Это эпоха зрелости, которая здесь, в космической сфере, начинается с века небесных спутников и двойных звезд и завершается веком планет; в органической жизненной сфере она охватывает стадии образования доисторических и исторических человеческих рас, достигая в последних своего завершения: ныне в социальной сфере ведется последняя классовая и расовая борьба с целью примирения всех противоречий, установления соответствия между потреблением и производством и завершения круга жизни, всегда характеризующего эпоху зрелости.

Вы можете обнаружить мировоззрение, которое я Вам, дорогой друг, набросал здесь в главных, общих чертах, во всех моих работах: с момента моего первого выступления в качестве писателя у меня не было другого, оно – душа всех моих устремлений: развить и изложить это мировоззрение – задача моей жизни, и в подходящий момент, я надеюсь, мне удастся продолжить работу в этом направлении. Эпистолярная форма, избранная мною для изложения моих мыслей, не позволяет исчерпать эту тему. Кроме того, я сейчас слишком занят судьбой своего народа, чтобы рассматривать вопрос, который, как бы тесно он ни был связан с еврейским вопросом, второй на очереди после решения еврейского вопроса.

 

ПИСЬМО ОДИННАДЦАТОЕ

 

Возрожденное еврейство и культ жертвоприношения. – Две тысячи лет томления по свету Сиона. – Патриотические песни и молитвы. – Старинное предание. – Приметы времени. – Le temps du retour approche [61]. – Восточный вопрос и евреи. – Восторженный призыв француза.

 

Вы возвращаете меня из «звездных миров» на землю Палестины. Вам по душе антитезы. Возвышенному историческому культу моего возрожденного еврейства Вы противопоставляете «кровавый культ жертвоприношения» древних израильтян и утверждаете, что ортодоксальные евреи никогда не станут принимать участие в восстановлении Храма без возобновления этого культа. При этом Вы исходите из той предпосылки, что моя любовь к своему народу не простирается так далеко, чтобы ради нее я согласился на возобновление культа жертвоприношения.

Не могу согласиться ни с Вашим мнимым conditio sine qua non [62] – в отношении ортодоксальных евреев, ни с Вашим предположением о степени моего еврейского патриотизма. Что же касается моей несколько запоздалой и потому особенно глубокой любви к своему народу, то Вы, очевидно, забываете, что истинная, владеющая в равной мере душой и умом любовь всегда слепа, слепа потому, что она не отмечает философски или эстетически, если Вам угодно, лишь «совершенства» любимого существа, но любит его таким, как оно есть, со всеми его достоинствами и недостатками, и не потому, что пытается приукрасить эти недостатки, но потому что любит в нем единую индивидуальность.
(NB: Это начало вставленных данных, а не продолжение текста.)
Lemma multiple_dots_not_a_number_witness :
  let e := Bin Add (Lit (js "1")) (Bin Mul (Lit (js "1.2.3")) (Lit (js "2"))) in
  let d := Bin Div (Lit (js "1.2.3")) (Paren (Bin Sub (Lit (js "2")) (Lit (js "2")))) in
  (tokenize (js "1.2.3") = Ok [num (js "1.2.3")]
   /\ Number (js "1.2.3") = nan
   /\ evaluateExpression samplePow (js "1.2.3") = Ok nan)
  /\ render e = js "1+1.2.3*2"
  /\ (evaluateExpression samplePow (render e) = Ok nan
      \/ evaluateExpression samplePow (render e) = Throw DivideByZero)
  /\ render d = js "1.2.3/(2-2)"
  /\ (evaluateExpression samplePow (render d) = Ok nan
      \/ evaluateExpression samplePow (render d) = Throw DivideByZero)
  /\ (exists v : float,
        evaluateExpression samplePow (render e) = Ok v /\ v = nan)
  /\ formatNumber nan = js "Error".
Proof.
  intros e d.
  destruct (multiple_dots_not_a_number samplePow) as [H1 [H2 [H3 [_ [_ [_ H4]]]]]].
  split.
  - apply (H1 (js "1.2.3")); [reflexivity|]. unfold dots. simpl. lia.
  - split; [reflexivity|]. split; [apply (H2 e); reflexivity|].
    split; [reflexivity|]. split; [apply (H2 d); reflexivity|].
    split; [|exact H4].
    exists nan. split; [reflexivity|]. apply (H3 e nan); reflexivity.
Defined.

(** Against C9 as stated: the NaN of "1.2.3" does not reach the result of
    "1.2.3^0", which is [Math.pow(NaN, 0)] whatever [Math.pow] is: the
    finite number 1, rendered "1"; and "1.2.3/0" has no result, it throws
    'Divide by zero'. *)
Lemma multiple_dots_finite_result :
  tokenize (js "1.2.3^0") = Ok [num (js "1.2.3"); op (code "^"); num (js "0")]
  /\ Number (js "1.2.3") = nan
  /\ (forall Math_pow : float -> float -> float,
         evaluateExpression Math_pow (js "1.2.3^0") = Ok (Math_pow nan 0%float))
  /\ samplePow nan 0%float = 1%float
  /\ evaluateExpression samplePow (js "1.2.3^0") = Ok 1%float
  /\ isFinite 1%float = true
  /\ formatNumber 1%float = js "1"
  /\ (forall Math_pow : float -> float -> float,
         evaluateExpression Math_pow (js "1.2.3/0") = Throw DivideByZero).
Proof. repeat split; vm_compute; reflexivity. Qed.

(** ** Integers and their strings *)

Section IntegerStrings.

Local Open Scope Z_scope.

(** *** Rationals *)

Lemma Qlt_bool_iff (a b : Q) : Qlt_bool a b = true <-> (a < b)%Q.
Proof.
  unfold Qlt_bool. rewrite negb_true_iff. split.
  - intros H. apply Qnot_le_lt. intros Hle. apply Qle_bool_iff in Hle. congruence.
  - intros H. destruct (Qle_bool b a) eqn:E; [|reflexivity].
    apply Qle_bool_iff in E. apply Qlt_not_le in H. contradiction.
Qed.

Lemma Qle_bool_false (a b : Q) : Qle_bool a b = false <-> (b < a)%Q.
Proof.
  rewrite <- Qlt_bool_iff. unfold Qlt_bool. rewrite negb_true_iff. tauto.
Qed.

Lemma Qlt_bool_false (a b : Q) : Qlt_bool a b = false <-> (b <= a)%Q.
Proof.
  unfold Qlt_bool. rewrite negb_false_iff. apply Qle_bool_iff.
Qed.

Lemma pow10_Z (j : Z) : 0 <= j -> (Qpower 10 j == inject_Z (10 ^ j))%Q.
Proof. intros H. rewrite (Zpower_Qpower 10 j H). reflexivity. Qed.

Lemma pow2_Z (j : Z) : 0 <= j -> (Qpower 2 j == inject_Z (2 ^ j))%Q.
Proof. intros H. rewrite (Zpower_Qpower 2 j H). reflexivity. Qed.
Шрам на лице моей возлюбленной не только не умаляет моей любви, но столь же дорог мне – и кто знает? – быть может еще дороже, чем ее чудесные глаза, – чудесные глаза можно встретить и у других красавиц, тогда как именно этот шрам характерная черта моей любимой. Если бы культ жертвоприношения был действительно неотделим от еврейства, я принял бы его без всяких колебаний. Но пока меня не переубедили, и до тех пор, пока не переубедят, я убежден в противном. В нашем возвышенном историческом культе, развивающемся от одного источника света к другому, дышащем одной только любовью к человечеству и познанием Бога [63], культ жертвоприношения не может быть ничем существенным, ничем объединяющим.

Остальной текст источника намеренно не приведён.